(EXERCISE DIRECTIONS):
Each line below must be written out exactly as shown.

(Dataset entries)
(** C9: when the root is a directory and the traversal returns the empty
    list, [main] logs that nothing was found and returns.  Neither mode is
    entered: no record of preview or execute mode is emitted, in
    particular no count of candidates, and no rename is issued. *)
Theorem main_nothing_found directory preview (s : state (W := W)) :
  os_path_exists (fs s) directory = true ->
  os_path_isdir (fs s) directory = true ->
  fst (traverse_directory directory s) = Ok [] ->
  exists walk_log,
    main directory preview s =
    (Ok tt,
     State (fs s)
           (log s ++ [(INFO, MsgStart directory);
                      (INFO, MsgStartTime (datetime_now (fs s)))]
                  ++ walk_log ++ [(INFO, MsgNothingFound)])
           (calls s ++ [SysWalk directory])) /\
    (walk_log = [] \/ exists e, walk_log = [(ERROR, MsgWalkError e)]) /\
    forallb (fun r => negb (is_mode_record r))
            ([(INFO, MsgStart directory);
              (INFO, MsgStartTime (datetime_now (fs s)))]
               ++ walk_log ++ [(INFO, MsgNothingFound)]) = true.
Proof.
  intros He Hd Ht. rewrite traverse_directory_run in Ht.
  unfold main, bind, path_exists, path_isdir, now, logger_info, emit.
  cbv beta iota. rewrite He. cbn [negb]. cbv beta iota. cbn [fs].
  rewrite Hd. cbn [negb]. cbv beta iota. cbn [fs log calls].
  rewrite traverse_directory_run. cbn [fs log calls].
  destruct (os_walk (fs s) directory) as [items [e|]]; cbn [fst] in Ht.
  - exists [(ERROR, MsgWalkError e)]. split; [|split; eauto].
    cbn [fs log calls]. now rewrite <- !app_assoc.
  - injection Ht as Ht. rewrite Ht. exists []. split; [|split; auto].
    unfold issue. cbn [fs log calls app]. now rewrite <- !app_assoc.
Qed.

(ANSWER AREA):
(** C9: when the root is a directory and the traversal returns the empty
    list, [main] logs that nothing was found and returns.  Neither mode is
    entered: no record of preview or execute mode is emitted, in
    particular no count of candidates, and no rename is issued. *)
Theorem main_nothing_found directory preview (s : state (W := W)) :
  os_path_exists (fs s) directory = true ->
  os_path_isdir (fs s) directory = true ->
  fst (traverse_directory directory s) = Ok [] ->
  exists walk_log,
    main directory preview s =
    (Ok tt,
     State (fs s)
           (log s ++ [(INFO, MsgStart directory);
                      (INFO, MsgStartTime (datetime_now (fs s)))]
                  ++ walk_log ++ [(INFO, MsgNothingFound)])
           (calls s ++ [SysWalk directory])) /\
    (walk_log = [] \/ exists e, walk_log = [(ERROR, MsgWalkError e)]) /\
    forallb (fun r => negb (is_mode_record r))
            ([(INFO, MsgStart directory);
              (INFO, MsgStartTime (datetime_now (fs s)))]
               ++ walk_log ++ [(INFO, MsgNothingFound)]) = true.
Proof.
  intros He Hd Ht. rewrite traverse_directory_run in Ht.
  unfold main, bind, path_exists, path_isdir, now, logger_info, emit.
  cbv beta iota. rewrite He. cbn [negb]. cbv beta iota. cbn [fs].
  rewrite Hd. cbn [negb]. cbv beta iota. cbn [fs log calls].
  rewrite traverse_directory_run. cbn [fs log calls].
  destruct (os_walk (fs s) directory) as [items [e|]]; cbn [fst] in Ht.
  - exists [(ERROR, MsgWalkError e)]. split; [|split; eauto].
    cbn [fs log calls]. now rewrite <- !app_assoc.
  - injection Ht as Ht. rewrite Ht. exists []. split; [|split; auto].
    unfold issue. cbn [fs log calls app]. now rewrite <- !app_assoc.
Qed.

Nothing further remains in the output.